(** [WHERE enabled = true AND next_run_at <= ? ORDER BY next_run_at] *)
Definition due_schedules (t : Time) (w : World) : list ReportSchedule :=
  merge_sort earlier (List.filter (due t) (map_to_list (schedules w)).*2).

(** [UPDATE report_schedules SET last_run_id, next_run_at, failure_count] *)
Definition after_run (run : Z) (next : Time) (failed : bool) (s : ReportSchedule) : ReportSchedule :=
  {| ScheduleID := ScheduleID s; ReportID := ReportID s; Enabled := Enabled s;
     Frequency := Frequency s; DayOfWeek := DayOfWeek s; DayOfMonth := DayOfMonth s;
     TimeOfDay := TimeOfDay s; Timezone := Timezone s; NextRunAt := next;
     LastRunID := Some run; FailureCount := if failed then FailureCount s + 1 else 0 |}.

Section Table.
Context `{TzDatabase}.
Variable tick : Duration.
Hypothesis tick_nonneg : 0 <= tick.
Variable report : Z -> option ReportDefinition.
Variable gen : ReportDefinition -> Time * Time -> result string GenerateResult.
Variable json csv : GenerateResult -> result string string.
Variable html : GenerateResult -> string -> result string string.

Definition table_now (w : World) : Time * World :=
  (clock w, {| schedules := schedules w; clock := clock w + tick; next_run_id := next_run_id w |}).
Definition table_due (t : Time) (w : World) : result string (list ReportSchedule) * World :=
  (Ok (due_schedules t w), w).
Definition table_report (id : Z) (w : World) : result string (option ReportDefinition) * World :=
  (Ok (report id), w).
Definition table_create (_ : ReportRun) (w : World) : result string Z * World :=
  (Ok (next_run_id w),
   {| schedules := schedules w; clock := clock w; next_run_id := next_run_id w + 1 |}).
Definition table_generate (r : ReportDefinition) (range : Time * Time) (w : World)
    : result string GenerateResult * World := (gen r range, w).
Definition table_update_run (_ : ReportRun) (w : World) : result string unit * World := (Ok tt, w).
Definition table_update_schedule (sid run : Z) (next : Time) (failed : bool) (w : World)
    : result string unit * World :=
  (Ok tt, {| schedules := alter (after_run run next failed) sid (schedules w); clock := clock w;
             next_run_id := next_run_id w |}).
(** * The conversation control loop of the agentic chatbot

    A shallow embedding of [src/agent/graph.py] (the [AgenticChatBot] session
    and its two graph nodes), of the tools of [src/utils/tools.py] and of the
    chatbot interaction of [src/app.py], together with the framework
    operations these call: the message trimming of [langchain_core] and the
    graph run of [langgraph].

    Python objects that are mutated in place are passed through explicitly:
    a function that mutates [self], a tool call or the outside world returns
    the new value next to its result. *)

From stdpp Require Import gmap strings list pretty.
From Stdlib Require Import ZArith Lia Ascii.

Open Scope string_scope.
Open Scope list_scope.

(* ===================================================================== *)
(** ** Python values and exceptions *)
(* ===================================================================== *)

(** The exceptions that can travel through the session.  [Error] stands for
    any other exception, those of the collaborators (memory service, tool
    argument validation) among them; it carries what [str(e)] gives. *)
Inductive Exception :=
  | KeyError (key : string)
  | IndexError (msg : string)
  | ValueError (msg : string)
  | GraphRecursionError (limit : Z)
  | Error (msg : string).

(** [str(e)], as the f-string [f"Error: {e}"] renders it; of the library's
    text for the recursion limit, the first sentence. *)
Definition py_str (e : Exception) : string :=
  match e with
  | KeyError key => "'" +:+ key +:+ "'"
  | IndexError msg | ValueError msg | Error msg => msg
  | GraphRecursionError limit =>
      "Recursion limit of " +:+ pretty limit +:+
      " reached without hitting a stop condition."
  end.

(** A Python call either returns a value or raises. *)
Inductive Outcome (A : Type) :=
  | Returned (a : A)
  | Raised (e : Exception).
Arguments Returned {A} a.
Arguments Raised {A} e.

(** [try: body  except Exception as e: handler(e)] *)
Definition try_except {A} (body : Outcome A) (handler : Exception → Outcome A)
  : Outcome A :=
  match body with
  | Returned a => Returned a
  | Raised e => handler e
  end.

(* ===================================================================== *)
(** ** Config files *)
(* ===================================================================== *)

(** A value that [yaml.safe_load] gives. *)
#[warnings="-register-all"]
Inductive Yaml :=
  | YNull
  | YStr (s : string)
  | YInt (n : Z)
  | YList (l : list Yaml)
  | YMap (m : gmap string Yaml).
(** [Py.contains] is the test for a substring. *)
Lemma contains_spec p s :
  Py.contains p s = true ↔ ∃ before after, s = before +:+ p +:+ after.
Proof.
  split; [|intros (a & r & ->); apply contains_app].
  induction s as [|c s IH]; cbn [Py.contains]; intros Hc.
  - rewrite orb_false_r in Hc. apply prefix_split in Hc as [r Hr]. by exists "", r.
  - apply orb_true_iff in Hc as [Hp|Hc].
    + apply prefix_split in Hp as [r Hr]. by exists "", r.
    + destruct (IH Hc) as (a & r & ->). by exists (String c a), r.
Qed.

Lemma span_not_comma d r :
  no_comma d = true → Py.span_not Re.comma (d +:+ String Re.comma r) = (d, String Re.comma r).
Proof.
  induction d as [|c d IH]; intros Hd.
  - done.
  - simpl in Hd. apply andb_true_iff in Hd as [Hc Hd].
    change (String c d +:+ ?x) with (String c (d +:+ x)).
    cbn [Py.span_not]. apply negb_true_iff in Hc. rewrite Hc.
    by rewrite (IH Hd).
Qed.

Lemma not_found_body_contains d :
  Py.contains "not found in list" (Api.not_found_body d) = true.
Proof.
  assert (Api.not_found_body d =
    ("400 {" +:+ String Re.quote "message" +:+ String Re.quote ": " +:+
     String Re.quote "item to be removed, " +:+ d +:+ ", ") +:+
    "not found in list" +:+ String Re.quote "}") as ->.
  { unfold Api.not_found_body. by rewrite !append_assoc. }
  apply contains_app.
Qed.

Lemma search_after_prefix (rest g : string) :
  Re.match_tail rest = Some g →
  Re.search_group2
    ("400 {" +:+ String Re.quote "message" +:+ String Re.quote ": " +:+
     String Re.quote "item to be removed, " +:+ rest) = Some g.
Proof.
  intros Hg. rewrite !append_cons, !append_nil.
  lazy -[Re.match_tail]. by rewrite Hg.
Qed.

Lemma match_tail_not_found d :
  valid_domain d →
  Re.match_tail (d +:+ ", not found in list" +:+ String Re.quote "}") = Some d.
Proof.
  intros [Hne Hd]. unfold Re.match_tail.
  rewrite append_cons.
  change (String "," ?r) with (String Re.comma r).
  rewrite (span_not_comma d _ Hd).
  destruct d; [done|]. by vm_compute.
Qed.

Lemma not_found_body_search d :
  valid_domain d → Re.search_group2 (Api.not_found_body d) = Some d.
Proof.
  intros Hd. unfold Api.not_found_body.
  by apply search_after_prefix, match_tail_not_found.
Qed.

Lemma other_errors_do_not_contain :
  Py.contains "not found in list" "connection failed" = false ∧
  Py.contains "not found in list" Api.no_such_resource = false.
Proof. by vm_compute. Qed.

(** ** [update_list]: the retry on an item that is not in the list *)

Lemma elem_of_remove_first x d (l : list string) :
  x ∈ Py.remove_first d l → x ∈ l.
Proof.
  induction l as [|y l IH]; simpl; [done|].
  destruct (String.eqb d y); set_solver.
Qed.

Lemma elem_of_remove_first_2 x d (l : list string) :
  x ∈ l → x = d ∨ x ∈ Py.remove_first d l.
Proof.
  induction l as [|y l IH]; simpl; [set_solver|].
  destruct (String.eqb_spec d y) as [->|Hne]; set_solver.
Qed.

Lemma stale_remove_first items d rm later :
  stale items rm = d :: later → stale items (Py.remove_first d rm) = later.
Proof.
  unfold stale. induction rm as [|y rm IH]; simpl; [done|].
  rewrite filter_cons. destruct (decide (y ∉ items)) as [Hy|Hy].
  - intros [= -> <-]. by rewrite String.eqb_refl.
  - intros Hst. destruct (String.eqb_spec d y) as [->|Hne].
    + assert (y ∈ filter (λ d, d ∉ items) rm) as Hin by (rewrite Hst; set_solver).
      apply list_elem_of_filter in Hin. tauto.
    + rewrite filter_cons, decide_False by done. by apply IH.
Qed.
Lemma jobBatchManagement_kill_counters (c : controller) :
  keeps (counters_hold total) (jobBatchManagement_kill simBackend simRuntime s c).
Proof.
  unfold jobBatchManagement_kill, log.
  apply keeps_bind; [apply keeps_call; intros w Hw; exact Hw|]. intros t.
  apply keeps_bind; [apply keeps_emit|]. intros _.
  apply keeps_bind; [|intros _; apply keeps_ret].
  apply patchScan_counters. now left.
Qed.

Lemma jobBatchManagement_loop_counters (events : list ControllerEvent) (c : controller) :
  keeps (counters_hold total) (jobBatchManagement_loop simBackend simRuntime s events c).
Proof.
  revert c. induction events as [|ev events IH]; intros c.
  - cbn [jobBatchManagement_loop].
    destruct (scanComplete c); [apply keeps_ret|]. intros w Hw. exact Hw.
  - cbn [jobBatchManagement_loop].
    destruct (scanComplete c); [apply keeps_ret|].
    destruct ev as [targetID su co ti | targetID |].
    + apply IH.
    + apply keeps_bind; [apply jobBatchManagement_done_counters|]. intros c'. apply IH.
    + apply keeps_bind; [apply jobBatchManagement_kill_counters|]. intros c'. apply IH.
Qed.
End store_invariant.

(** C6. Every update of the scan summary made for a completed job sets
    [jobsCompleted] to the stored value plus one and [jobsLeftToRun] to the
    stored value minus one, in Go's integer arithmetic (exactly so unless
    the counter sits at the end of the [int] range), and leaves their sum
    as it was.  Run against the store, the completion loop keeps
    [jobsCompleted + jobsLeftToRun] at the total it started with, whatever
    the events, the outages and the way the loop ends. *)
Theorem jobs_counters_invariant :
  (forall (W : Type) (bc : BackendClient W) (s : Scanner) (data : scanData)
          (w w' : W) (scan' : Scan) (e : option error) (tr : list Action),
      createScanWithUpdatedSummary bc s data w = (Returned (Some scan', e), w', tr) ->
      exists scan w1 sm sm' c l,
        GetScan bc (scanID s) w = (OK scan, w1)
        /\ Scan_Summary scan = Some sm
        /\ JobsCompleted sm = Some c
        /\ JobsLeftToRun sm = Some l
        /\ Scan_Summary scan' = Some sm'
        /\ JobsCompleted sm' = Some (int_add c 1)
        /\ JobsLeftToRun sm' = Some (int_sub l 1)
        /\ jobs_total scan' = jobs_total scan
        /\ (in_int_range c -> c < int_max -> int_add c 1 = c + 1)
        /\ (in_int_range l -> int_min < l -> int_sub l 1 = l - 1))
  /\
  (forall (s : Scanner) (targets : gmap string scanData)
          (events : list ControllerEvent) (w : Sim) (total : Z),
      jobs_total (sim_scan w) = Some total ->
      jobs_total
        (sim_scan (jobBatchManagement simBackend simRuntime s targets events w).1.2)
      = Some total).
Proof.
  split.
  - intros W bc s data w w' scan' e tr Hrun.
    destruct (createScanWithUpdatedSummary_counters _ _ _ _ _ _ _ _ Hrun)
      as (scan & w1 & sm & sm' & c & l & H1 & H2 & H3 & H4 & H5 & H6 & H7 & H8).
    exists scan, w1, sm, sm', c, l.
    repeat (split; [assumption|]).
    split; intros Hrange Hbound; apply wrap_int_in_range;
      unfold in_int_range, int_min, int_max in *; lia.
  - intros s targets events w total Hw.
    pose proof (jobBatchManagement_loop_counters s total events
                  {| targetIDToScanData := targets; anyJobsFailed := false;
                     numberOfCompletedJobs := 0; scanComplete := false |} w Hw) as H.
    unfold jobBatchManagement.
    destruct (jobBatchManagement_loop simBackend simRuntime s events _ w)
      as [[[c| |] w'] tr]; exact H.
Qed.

━━━━━━━━━━━━━━━━━━━━━━━━━━━━━━

Work required: The lines above that hold the word "Variable" are the ones to copy.

Expected answer:
Variable tick : Duration.
Variable report : Z -> option ReportDefinition.
Variable gen : ReportDefinition -> Time * Time -> result string GenerateResult.
Variable json csv : GenerateResult -> result string string.
Variable html : GenerateResult -> string -> result string string.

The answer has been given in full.